> [Work to complete]:
Of all the lines below, return only those starting with the line holding "- [socket.emit], [io.to(room).emit]" and going on through the line holding "- [chess.js] is", exactly as written.

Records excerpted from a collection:
(** * Game session manager of [server.js]

    A shallow embedding of the socket handlers of [src/server.js] and of the
    hourly cleanup timer, followed by the properties of the session table
    that the specification states.

    Conventions of the embedding.
    - The table [games] (a JS object used as a dictionary) is a
      [gmap string Game], read by own key. For the names in
      [inherited_names] the expression [games[gameId]] yields something
      although no session is stored; what the handlers do with such an id
      is outside the model, and the statements that speak of an id without
      a session say so.
    - Every event carries its payload object. A request that carries none
      makes the destructuring in the parameter list of the handler throw
      before its body runs; that, too, is outside the model.
    - Socket ids and game ids are strings; ['w'] and ['b'] are [White] and
      [Black]; [Date.now()] is an integer number of milliseconds, read once
      per handler invocation and passed in as [now].
    - [finished] is [false] and [result] is [None] as long as the handler
      that assigns them has not run (the fields are absent from the object
      literal of [create-game]).
    - [socket.emit], [io.to(room).emit] and [socket.join] are recorded, in
      program order, in the list of effects a handler returns; console
      output is not part of the model.
    - [chess.js] is an external collaborator: the handlers are written over
      an arbitrary [RulesEngine]. *)

From stdpp Require Import gmap strings list fin_maps.
From Stdlib Require Import ZArith Lia.

Local Open Scope Z_scope.

(** ** Data model *)

Inductive Color : Type := White | Black.

#[global] Instance Color_eq_dec : EqDecision Color.
Proof. solve_decision. Defined.

(** [c === 'w' ? 'b' : 'w'] *)
Definition flip (c : Color) : Color :=
  match c with White => Black | Black => White end.

(** The values ever stored in [game.result]: ['draw'], ['w'] or ['b']. *)
Inductive Outcome : Type :=
  | Draw
  | Winner (c : Color).

#[global] Instance Outcome_eq_dec : EqDecision Outcome.
Proof. solve_decision. Defined.

Record PlayerInfo : Type := mkInfo {
  color : Color;
  connected : bool;
  lastSeen : Z
}.

(** What [gameState.move({from, to, promotion: 'q'})] can do: return a move
    object (the position has advanced), return a falsy value (the move was
    refused, the position is as before), or throw. *)
Inductive MoveResult (P M : Type) : Type :=
  | Moved (next : P) (mv : M)
  | NoMove
  | MoveThrows (message : string).

Arguments Moved {P M} next mv.
Arguments NoMove {P M}.
Arguments MoveThrows {P M} message.

(** The part of [chess.js] the server calls. *)
Class RulesEngine : Type := {
  Position : Type;
  MoveObj : Type;
  newChess : Position;
  move : Position → string → string → MoveResult Position MoveObj;
  fen : Position → string;
  isCheck : Position → bool;
  isCheckmate : Position → bool;
  isDraw : Position → bool
}.

(** [players.indexOf(id)]: the first index holding [id], or [-1]. *)
Fixpoint indexOf_from (id : string) (l : list string) (i : Z) : Z :=
  match l with
  | [] => -1
  | x :: l' => if decide (x = id) then i else indexOf_from id l' (i + 1)
  end.

Definition indexOf (id : string) (l : list string) : Z := indexOf_from id l 0.

(** [playerIndex === 0 ? 'w' : 'b'] *)
Definition colorOfIndex (playerIndex : Z) : Color :=
  if playerIndex =? 0 then White else Black.

(** [playerIndex === 0 ? 1 : 0] *)
Definition opponentOfIndex (playerIndex : Z) : nat :=
  if playerIndex =? 0 then 1%nat else 0%nat.

(** The colour bound to the slot an identity occupies: index 0 is White,
    index 1 is Black, and an identity outside [players] has no slot. *)
Definition slotColor (id : string) (l : list string) : option Color :=
  match indexOf id l with
  | 0 => Some White
  | 1 => Some Black
  | _ => None
  end.

(** [24 * 60 * 60 * 1000] *)
Definition RETENTION_MS : Z := 24 * 60 * 60 * 1000.

(** The names under which [games[gameId]] can yield something although no
    session is stored there: the properties every object inherits from
    [Object.prototype], and the three fields that [sync-game-state] and
    [accept-draw] assign on whatever the lookup yields, which a request for
    ["__proto__"] thereby adds to [Object.prototype]. Under every other
    name [games[gameId]] is the session stored there, or [undefined]. *)
Definition inherited_names : list string :=
  ["__proto__"; "constructor"; "hasOwnProperty"; "isPrototypeOf";
   "propertyIsEnumerable"; "toLocaleString"; "toString"; "valueOf";
   "__defineGetter__"; "__defineSetter__"; "__lookupGetter__"; "__lookupSetter__";
   "lastActivity"; "finished"; "result"].

Definition inherited_name (id : string) : bool :=
  bool_decide (id ∈ inherited_names).

Section Server.

Context `{engine : RulesEngine}.

Record Game : Type := mkGame {
  gameState : Position;
  players : list string;
  turn : Color;
  lastActivity : Z;
  playerInfo : gmap string PlayerInfo;
  finished : bool;
  result : option Outcome
}.

Definition set_lastActivity (t : Z) (g : Game) : Game :=
  mkGame (gameState g) (players g) (turn g) t (playerInfo g) (finished g) (result g).

Definition set_players (ps : list string) (g : Game) : Game :=
  mkGame (gameState g) ps (turn g) (lastActivity g) (playerInfo g) (finished g) (result g).

Definition set_playerInfo (pi : gmap string PlayerInfo) (g : Game) : Game :=
  mkGame (gameState g) (players g) (turn g) (lastActivity g) pi (finished g) (result g).

Definition set_position_turn (p : Position) (c : Color) (g : Game) : Game :=
  mkGame p (players g) c (lastActivity g) (playerInfo g) (finished g) (result g).

Definition set_finished (r : Outcome) (g : Game) : Game :=
  mkGame (gameState g) (players g) (turn g) (lastActivity g) (playerInfo g) true (Some r).

(** The position summary every state message carries. *)
Record Snapshot : Type := mkSnapshot {
  snap_fen : string;
  snap_turn : Color;
  snap_isCheck : bool;
  snap_isCheckmate : bool;
  snap_isDraw : bool
}.

Definition snapshot (g : Game) : Snapshot :=
  mkSnapshot (fen (gameState g)) (turn g) (isCheck (gameState g))
    (isCheckmate (gameState g)) (isDraw (gameState g)).

(** Outbound events with their payloads. *)
Inductive Message : Type :=
  | GameStateSynced (s : Snapshot)
  | GameCreated (gameId : string) (c : Color)
  | GameJoined (gameId : string) (c : Color)
  | GameStart (fen_ : string) (turn_ : Color)
  | ErrorMsg (message : string)
  | MoveMade (from to : string) (s : Snapshot) (mv : MoveObj)
  | YourTurn
  | ReconnectedToGame (gameId : string) (c : Color) (s : Snapshot)
  | OpponentReconnected
  | DrawOffered
  | DrawAccepted
  | PlayerResigned (winner : Color)
  | OpponentDisconnected.

(** Calls into the transport. [SocketEmit] is [socket.emit] on the
    requester's own socket, [RoomEmit] is [io.to(room).emit], where the room
    is a game id or a socket id. *)
Inductive Effect : Type :=
  | SocketEmit (socketId : string) (m : Message)
  | RoomEmit (room : string) (m : Message)
  | SocketJoin (socketId : string) (room : string).

(** Outcome of one handler invocation: the table it leaves behind, what it
    sent, and whether it ended by an exception nobody catches. *)
Record Reply : Type := mkReply {
  table : gmap string Game;
  sent : list Effect;
  uncaught : bool
}.

Definition done_with (games : gmap string Game) (out : list Effect) : Reply :=
  mkReply games out false.

(** ** Handlers *)

(** [socket.on('sync-game-state', ...)] *)
Definition sync_game_state (now : Z) (socketId gameId : string)
    (games : gmap string Game) : Reply :=
  match games !! gameId with
  | Some game =>
      let game' := set_lastActivity now game in
      done_with (<[gameId := game']> games)
        [SocketEmit socketId (GameStateSynced (snapshot game'))]
  | None => done_with games []
  end.

(** [socket.on('create-game', ...)]; [gameId] is the token drawn from
    [Math.random()]. *)
Definition create_game (now : Z) (socketId gameId : string)
    (games : gmap string Game) : Reply :=
  let game :=
    mkGame newChess [socketId] White now
      {[ socketId := mkInfo White true now ]} false None in
  done_with (<[gameId := game]> games)
    [SocketJoin socketId gameId; SocketEmit socketId (GameCreated gameId White)].

(** [socket.on('join-game', ...)] *)
Definition join_game (now : Z) (socketId gameId : string)
    (games : gmap string Game) : Reply :=
  match games !! gameId with
  | Some game =>
      if (length (players game) <? 2)%nat then
        let game' :=
          set_lastActivity now
            (set_playerInfo (<[socketId := mkInfo Black true now]> (playerInfo game))
               (set_players (players game ++ [socketId]) game)) in
        done_with (<[gameId := game']> games)
          [SocketJoin socketId gameId;
           SocketEmit socketId (GameJoined gameId Black);
           RoomEmit gameId (GameStart (fen (gameState game')) (turn game'))]
      else done_with games [SocketEmit socketId (ErrorMsg "Game not found or full")]
  | None => done_with games [SocketEmit socketId (ErrorMsg "Game not found or full")]
  end.

(** The [your-turn] notification at the end of an applied move:
    [nextPlayerId && game.playerInfo[nextPlayerId]?.connected]. *)
Definition your_turn_notice (game : Game) : list Effect :=
  let nextPlayerIndex := match turn game with White => 0%nat | Black => 1%nat end in
  match players game !! nextPlayerIndex with
  | Some nextPlayerId =>
      match nextPlayerId with
      | EmptyString => []
      | _ =>
          match playerInfo game !! nextPlayerId with
          | Some info => if connected info then [RoomEmit nextPlayerId YourTurn] else []
          | None => []
          end
      end
  | None => []
  end.

(** [socket.on('make-move', ...)], the whole body being inside [try]. *)
Definition make_move (now : Z) (socketId gameId from to : string)
    (games : gmap string Game) : Reply :=
  match games !! gameId with
  | None => done_with games []
  | Some game =>
      let playerIndex := indexOf socketId (players game) in
      let playerColor := colorOfIndex playerIndex in
      if decide (turn game ≠ playerColor) then
        done_with games [SocketEmit socketId (ErrorMsg "Not your turn")]
      else
        match move (gameState game) from to with
        | Moved next mv =>
            let game' :=
              set_lastActivity now (set_position_turn next (flip (turn game)) game) in
            done_with (<[gameId := game']> games)
              (RoomEmit gameId (MoveMade from to (snapshot game') mv)
                 :: your_turn_notice game')
        | NoMove => done_with games []
        | MoveThrows message =>
            done_with games [SocketEmit socketId (ErrorMsg message)]
        end
  end.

> [Completed task]:
    - [socket.emit], [io.to(room).emit] and [socket.join] are recorded, in
      program order, in the list of effects a handler returns; console
      output is not part of the model.
    - [chess.js] is an external collaborator: the handlers are written over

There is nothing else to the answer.